▸ **How to complete this task**
Up to and including the line with "its instance for", reproduce the listing below exactly, beginning at its first line.

▸ **Data to process**

#####

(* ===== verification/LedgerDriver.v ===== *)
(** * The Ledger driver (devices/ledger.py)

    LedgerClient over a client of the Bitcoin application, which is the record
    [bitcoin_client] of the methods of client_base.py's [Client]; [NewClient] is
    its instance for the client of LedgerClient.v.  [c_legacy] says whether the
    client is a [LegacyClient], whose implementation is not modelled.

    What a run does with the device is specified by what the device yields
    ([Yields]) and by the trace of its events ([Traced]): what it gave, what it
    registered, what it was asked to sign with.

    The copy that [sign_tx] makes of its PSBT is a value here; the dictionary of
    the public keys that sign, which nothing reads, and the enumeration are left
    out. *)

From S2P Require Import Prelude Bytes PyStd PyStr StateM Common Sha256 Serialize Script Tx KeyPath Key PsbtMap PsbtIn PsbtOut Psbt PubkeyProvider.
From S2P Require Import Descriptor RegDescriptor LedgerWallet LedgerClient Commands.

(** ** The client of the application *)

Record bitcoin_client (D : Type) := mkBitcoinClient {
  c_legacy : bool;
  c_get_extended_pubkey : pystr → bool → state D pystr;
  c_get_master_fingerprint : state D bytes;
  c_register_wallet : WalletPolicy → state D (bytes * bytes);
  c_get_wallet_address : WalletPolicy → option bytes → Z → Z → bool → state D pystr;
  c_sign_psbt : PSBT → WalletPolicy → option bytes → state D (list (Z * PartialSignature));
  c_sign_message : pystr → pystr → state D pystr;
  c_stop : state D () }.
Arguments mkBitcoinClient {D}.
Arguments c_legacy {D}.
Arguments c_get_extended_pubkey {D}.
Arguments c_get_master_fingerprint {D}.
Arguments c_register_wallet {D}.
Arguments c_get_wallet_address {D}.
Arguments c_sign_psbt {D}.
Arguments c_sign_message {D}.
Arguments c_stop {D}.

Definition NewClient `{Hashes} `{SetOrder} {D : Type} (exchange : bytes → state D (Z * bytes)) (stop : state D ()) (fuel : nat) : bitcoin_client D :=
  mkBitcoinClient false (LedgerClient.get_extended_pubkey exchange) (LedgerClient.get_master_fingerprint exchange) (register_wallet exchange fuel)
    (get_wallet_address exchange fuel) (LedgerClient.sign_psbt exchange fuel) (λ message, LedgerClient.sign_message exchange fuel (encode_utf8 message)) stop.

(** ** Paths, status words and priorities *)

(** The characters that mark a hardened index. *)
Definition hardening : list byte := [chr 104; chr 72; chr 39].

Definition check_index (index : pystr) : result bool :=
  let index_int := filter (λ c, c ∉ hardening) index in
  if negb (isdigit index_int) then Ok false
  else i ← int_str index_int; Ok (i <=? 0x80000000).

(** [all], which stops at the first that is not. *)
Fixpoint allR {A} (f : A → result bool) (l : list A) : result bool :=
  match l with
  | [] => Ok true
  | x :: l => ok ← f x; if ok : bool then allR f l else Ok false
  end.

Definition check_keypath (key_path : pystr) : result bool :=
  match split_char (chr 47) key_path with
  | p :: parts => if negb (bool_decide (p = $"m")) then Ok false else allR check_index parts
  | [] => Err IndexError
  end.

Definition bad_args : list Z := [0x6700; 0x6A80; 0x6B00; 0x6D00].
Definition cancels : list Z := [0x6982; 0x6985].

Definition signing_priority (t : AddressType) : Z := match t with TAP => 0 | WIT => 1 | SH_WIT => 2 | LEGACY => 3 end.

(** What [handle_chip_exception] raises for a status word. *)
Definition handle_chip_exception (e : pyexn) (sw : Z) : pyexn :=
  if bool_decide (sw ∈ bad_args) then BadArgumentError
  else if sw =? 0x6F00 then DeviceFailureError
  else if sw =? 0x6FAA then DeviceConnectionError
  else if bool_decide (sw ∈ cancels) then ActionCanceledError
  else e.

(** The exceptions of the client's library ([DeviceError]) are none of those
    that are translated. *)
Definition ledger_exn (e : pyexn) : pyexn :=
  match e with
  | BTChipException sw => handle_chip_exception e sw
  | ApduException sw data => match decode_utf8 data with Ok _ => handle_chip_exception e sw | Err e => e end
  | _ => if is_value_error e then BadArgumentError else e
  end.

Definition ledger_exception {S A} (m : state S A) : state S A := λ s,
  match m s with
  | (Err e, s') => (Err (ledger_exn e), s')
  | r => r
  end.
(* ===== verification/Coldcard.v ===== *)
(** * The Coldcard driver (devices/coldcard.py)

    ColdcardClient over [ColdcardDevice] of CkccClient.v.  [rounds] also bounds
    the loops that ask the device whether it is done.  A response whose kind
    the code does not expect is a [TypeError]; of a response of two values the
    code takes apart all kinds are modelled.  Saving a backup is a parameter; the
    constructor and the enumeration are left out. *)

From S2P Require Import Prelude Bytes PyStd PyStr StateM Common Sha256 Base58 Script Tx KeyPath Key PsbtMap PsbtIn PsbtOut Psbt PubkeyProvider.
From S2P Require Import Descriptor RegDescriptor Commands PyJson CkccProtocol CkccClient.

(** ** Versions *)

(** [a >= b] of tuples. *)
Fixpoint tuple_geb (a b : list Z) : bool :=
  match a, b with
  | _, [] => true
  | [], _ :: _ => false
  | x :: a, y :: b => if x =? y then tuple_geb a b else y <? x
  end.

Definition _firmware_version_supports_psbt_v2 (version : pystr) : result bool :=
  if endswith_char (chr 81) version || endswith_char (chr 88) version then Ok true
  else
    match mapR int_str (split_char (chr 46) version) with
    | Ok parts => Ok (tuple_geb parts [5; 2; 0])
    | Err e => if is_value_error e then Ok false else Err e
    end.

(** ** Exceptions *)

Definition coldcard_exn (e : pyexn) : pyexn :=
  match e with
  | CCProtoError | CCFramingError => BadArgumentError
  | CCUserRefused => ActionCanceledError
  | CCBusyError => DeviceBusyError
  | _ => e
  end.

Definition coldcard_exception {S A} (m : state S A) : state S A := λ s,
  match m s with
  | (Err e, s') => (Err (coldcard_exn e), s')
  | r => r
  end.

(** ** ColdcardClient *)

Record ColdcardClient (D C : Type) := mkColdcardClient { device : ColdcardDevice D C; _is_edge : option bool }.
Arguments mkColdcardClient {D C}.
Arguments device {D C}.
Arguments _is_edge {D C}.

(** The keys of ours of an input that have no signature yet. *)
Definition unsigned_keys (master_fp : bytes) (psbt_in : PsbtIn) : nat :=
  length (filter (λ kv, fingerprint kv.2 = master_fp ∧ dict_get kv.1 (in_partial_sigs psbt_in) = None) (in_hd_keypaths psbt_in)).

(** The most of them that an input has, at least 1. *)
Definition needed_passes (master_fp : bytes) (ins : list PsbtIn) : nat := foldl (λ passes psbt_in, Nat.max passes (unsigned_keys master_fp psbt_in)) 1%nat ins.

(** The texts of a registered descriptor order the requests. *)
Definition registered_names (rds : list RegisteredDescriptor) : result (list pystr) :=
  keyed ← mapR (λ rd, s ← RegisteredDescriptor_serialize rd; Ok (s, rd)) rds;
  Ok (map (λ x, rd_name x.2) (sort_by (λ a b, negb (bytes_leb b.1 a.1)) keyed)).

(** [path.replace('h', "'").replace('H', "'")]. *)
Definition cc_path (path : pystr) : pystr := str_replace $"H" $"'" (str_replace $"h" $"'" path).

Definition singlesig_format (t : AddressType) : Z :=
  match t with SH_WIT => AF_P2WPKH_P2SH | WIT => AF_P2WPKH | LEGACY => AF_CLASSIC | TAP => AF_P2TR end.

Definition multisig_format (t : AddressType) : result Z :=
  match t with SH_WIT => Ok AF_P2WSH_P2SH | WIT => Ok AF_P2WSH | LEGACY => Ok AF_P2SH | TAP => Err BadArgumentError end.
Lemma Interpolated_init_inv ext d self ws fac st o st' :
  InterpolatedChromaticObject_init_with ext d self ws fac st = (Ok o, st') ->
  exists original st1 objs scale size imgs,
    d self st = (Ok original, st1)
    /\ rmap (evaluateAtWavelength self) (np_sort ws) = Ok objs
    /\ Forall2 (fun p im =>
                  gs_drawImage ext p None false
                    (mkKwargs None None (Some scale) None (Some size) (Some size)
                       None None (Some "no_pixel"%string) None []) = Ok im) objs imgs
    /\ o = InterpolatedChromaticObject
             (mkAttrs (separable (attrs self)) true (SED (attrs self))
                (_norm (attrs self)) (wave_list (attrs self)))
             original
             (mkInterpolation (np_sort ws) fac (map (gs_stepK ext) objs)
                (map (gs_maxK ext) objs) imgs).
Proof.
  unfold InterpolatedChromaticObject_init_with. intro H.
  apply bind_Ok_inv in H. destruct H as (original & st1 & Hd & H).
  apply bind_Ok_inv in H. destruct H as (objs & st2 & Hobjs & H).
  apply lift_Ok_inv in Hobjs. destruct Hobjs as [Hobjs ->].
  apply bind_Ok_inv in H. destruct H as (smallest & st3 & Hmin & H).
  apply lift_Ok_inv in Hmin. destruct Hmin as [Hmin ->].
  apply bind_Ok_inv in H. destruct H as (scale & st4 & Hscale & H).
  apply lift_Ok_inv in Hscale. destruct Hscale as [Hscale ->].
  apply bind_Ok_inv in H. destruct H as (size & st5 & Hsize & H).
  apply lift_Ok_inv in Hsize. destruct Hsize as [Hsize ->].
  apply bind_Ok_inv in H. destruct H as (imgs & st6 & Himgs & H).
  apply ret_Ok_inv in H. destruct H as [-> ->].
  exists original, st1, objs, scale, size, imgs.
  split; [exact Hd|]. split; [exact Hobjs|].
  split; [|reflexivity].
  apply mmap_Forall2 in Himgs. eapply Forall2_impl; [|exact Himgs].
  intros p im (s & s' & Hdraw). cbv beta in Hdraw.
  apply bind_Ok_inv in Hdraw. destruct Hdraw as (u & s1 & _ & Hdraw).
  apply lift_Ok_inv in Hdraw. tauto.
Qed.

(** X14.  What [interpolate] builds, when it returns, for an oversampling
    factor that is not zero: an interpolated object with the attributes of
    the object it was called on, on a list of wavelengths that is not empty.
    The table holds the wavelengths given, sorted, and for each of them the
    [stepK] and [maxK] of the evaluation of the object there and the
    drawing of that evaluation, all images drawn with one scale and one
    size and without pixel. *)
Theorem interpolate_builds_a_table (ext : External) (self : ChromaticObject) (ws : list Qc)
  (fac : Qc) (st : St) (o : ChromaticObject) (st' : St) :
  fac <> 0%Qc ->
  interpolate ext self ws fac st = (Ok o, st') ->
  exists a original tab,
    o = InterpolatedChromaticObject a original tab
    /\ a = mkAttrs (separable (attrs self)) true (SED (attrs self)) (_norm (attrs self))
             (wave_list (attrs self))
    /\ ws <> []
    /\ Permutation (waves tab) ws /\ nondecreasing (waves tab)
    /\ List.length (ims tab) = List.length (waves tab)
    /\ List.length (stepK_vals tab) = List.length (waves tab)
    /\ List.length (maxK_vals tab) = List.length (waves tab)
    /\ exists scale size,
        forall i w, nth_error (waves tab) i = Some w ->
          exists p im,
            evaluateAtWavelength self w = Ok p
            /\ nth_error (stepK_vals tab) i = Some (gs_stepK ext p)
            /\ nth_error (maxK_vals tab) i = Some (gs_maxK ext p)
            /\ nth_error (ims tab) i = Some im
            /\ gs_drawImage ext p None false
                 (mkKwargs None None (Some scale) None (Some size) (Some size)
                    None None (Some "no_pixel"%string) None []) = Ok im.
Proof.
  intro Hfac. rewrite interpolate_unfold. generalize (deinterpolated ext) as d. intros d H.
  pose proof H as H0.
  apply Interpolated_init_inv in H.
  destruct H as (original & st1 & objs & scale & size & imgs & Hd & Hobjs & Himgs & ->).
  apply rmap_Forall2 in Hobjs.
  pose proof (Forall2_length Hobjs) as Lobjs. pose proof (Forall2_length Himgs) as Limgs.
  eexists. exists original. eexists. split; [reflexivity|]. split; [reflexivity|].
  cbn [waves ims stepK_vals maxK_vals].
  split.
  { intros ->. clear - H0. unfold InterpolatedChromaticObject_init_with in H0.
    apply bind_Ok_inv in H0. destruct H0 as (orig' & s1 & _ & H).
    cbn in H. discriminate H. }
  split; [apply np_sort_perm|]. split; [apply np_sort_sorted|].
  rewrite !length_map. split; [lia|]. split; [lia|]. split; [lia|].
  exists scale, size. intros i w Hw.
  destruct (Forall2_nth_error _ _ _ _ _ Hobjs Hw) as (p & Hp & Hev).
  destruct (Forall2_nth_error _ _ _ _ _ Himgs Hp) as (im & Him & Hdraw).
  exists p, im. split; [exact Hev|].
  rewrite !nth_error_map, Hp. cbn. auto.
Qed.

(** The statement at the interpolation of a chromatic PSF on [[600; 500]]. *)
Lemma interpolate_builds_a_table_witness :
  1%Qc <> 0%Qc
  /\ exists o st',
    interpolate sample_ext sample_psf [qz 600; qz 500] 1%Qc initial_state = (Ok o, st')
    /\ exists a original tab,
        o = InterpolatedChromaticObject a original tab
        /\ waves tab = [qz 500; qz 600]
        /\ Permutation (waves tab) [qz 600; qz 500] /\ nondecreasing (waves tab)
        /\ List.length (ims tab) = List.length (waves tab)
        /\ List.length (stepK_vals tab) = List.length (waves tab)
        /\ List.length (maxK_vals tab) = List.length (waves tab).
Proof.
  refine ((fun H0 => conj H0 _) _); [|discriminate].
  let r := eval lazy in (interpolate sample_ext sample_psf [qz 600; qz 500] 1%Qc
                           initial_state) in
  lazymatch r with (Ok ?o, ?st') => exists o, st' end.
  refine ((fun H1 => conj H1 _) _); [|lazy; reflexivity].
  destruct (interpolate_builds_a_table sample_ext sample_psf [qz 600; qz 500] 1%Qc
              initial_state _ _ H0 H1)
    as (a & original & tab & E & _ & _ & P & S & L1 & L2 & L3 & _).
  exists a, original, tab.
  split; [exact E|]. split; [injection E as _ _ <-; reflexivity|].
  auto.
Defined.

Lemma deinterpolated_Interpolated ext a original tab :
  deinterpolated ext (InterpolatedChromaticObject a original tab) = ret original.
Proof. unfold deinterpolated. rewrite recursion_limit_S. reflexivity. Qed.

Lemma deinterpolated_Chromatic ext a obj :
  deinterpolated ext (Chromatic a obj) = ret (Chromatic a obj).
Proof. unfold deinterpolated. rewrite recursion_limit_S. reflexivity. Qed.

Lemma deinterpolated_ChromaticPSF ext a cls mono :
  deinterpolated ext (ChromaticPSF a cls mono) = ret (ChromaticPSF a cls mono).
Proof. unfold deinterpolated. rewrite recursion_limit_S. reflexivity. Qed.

#####

▸ **Output**
(* ===== verification/LedgerDriver.v ===== *)
(** * The Ledger driver (devices/ledger.py)

    LedgerClient over a client of the Bitcoin application, which is the record
    [bitcoin_client] of the methods of client_base.py's [Client]; [NewClient] is
    its instance for the client of LedgerClient.v.  [c_legacy] says whether the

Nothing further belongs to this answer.